→ **Problem details**: The number of lines holding "unit" in the listing below is all you should give.

(Data listing)

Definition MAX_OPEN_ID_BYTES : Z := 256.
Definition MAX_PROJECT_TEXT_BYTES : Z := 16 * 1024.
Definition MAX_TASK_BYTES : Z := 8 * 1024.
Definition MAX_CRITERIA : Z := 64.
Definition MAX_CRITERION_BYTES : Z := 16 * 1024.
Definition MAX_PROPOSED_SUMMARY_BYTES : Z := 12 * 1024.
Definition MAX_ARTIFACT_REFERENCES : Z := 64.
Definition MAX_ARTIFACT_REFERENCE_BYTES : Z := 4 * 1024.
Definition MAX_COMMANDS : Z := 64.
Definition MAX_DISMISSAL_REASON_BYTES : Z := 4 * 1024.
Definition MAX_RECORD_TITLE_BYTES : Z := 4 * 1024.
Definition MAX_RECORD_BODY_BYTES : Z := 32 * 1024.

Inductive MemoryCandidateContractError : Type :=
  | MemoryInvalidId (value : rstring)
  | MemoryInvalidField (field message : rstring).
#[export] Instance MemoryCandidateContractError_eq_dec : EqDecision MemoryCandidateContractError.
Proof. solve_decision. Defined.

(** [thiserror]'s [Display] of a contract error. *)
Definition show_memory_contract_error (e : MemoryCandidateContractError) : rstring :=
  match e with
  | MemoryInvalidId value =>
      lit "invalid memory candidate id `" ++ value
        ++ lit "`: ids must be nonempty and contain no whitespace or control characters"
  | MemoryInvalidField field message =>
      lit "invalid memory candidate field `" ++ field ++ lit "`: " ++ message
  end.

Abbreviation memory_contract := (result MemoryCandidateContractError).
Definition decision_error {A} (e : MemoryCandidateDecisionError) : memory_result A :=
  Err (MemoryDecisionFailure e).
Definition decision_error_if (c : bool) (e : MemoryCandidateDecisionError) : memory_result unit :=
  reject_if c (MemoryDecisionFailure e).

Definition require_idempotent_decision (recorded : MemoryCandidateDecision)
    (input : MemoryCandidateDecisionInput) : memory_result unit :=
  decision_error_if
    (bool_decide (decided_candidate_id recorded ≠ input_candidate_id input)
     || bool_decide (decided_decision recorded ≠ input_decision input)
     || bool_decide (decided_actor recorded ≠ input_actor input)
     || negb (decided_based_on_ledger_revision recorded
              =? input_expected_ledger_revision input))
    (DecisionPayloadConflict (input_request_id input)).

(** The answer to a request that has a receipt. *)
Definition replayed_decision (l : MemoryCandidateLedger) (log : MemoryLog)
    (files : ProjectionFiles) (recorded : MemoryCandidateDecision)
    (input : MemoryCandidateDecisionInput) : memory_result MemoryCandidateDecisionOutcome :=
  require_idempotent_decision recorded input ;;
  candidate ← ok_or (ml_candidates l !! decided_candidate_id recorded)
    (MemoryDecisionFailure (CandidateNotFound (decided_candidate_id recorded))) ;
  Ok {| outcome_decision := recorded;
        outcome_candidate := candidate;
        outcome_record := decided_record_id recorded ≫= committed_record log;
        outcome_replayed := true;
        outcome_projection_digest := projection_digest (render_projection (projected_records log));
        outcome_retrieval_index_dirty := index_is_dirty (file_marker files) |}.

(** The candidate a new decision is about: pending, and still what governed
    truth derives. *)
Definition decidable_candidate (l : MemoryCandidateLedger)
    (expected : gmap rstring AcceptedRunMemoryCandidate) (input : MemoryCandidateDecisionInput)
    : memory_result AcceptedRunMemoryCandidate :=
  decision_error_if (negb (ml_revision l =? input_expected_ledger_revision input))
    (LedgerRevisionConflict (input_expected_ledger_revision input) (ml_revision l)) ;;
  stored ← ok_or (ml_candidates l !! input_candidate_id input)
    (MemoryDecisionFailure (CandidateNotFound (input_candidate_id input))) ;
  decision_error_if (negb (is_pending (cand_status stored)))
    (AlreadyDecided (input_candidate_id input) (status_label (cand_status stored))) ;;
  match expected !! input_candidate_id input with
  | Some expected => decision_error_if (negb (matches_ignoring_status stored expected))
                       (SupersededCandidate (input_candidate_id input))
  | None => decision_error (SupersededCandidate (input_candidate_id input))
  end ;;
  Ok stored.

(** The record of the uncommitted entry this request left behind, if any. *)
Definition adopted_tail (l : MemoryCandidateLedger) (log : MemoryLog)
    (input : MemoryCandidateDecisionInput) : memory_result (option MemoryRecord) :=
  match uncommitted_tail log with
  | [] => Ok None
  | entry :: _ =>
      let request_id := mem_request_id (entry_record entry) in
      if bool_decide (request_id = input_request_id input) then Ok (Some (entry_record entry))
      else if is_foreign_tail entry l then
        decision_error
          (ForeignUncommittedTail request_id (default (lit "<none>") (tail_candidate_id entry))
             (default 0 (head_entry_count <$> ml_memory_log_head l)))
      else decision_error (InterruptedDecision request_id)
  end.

(End Data listing)
(Data listing)

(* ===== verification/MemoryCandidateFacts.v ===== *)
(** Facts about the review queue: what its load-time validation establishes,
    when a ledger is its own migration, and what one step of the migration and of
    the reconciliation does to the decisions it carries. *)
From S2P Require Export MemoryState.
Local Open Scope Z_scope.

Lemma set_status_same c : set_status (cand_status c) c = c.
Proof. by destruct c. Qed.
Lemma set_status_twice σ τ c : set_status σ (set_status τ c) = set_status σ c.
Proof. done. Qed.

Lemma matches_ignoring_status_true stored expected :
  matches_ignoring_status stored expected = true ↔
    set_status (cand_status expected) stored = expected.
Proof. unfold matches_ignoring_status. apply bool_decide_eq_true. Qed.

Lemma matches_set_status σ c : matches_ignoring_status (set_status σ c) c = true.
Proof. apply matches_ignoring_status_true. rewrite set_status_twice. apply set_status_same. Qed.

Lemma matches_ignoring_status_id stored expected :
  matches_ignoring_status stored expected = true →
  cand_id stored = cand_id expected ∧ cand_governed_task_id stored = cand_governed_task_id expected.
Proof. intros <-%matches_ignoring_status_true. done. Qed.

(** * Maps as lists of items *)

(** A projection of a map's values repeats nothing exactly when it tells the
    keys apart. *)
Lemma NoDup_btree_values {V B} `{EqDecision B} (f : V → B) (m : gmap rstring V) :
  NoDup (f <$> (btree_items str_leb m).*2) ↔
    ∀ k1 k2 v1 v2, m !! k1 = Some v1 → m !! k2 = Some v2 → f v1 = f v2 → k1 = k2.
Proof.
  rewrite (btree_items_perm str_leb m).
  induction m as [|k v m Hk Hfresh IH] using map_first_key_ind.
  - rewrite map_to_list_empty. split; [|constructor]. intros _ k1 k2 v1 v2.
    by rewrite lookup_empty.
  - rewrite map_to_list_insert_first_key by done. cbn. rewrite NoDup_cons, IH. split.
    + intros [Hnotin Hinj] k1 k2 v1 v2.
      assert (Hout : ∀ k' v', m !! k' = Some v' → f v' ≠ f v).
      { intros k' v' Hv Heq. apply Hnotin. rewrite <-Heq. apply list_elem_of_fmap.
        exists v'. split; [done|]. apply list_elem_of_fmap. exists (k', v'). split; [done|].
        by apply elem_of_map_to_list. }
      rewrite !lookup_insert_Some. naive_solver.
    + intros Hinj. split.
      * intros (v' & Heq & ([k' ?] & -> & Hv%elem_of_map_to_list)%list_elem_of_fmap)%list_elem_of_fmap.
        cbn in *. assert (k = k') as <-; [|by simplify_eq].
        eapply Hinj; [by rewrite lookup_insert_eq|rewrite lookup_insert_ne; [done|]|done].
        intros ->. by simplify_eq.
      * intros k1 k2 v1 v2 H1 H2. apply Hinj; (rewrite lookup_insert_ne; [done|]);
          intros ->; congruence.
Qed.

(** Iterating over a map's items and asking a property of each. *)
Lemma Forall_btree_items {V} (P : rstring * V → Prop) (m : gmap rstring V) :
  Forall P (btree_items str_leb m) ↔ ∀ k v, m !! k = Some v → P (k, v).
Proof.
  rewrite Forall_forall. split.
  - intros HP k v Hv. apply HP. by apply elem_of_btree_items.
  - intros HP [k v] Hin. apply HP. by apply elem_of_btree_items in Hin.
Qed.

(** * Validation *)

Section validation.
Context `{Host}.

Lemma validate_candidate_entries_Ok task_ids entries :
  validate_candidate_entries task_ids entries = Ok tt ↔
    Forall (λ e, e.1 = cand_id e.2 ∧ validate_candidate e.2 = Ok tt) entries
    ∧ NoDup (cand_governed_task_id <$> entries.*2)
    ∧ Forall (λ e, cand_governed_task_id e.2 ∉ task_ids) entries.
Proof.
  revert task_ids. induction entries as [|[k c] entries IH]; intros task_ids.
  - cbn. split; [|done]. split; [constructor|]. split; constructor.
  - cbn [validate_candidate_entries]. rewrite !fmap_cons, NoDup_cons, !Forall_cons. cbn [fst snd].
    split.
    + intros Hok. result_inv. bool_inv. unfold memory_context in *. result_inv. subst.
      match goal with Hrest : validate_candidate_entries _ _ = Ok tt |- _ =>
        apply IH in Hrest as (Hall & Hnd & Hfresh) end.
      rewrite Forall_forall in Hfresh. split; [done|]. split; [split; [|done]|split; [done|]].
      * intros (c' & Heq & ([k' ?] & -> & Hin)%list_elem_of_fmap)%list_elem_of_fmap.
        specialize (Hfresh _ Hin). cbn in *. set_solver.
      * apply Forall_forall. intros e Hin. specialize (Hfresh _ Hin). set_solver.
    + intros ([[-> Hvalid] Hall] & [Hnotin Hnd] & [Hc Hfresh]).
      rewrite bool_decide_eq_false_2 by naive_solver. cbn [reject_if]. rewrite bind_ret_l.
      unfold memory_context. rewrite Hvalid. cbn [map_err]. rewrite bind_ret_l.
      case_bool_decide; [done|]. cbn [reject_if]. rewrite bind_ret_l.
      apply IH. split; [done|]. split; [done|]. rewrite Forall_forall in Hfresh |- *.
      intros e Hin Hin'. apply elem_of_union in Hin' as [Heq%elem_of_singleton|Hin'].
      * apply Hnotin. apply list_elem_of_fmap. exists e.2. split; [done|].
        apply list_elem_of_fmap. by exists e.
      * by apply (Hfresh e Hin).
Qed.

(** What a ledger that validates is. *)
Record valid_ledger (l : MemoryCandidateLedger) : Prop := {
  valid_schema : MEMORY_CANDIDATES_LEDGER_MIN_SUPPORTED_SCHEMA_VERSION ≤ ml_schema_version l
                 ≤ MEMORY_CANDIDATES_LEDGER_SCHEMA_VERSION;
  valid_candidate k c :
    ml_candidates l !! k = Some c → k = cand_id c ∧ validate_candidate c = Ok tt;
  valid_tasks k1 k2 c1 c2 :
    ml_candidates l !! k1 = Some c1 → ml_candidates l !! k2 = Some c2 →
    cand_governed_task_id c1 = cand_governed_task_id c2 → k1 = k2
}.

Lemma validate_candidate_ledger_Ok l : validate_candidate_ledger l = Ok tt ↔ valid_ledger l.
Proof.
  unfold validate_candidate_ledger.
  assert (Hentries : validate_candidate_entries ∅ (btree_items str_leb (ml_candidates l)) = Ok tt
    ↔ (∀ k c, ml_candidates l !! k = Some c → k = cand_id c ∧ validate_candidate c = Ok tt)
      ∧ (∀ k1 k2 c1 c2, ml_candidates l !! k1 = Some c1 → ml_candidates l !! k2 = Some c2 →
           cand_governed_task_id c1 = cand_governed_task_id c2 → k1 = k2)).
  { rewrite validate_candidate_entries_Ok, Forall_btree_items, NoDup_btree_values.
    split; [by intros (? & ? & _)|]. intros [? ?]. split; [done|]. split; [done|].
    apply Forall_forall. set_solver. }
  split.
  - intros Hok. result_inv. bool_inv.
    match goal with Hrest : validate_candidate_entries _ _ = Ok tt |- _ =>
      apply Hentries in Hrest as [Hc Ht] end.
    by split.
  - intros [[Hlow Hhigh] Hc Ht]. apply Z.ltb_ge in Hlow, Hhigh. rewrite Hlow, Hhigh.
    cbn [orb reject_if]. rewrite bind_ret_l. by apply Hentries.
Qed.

(End Data listing)

→ **Completed task**: 2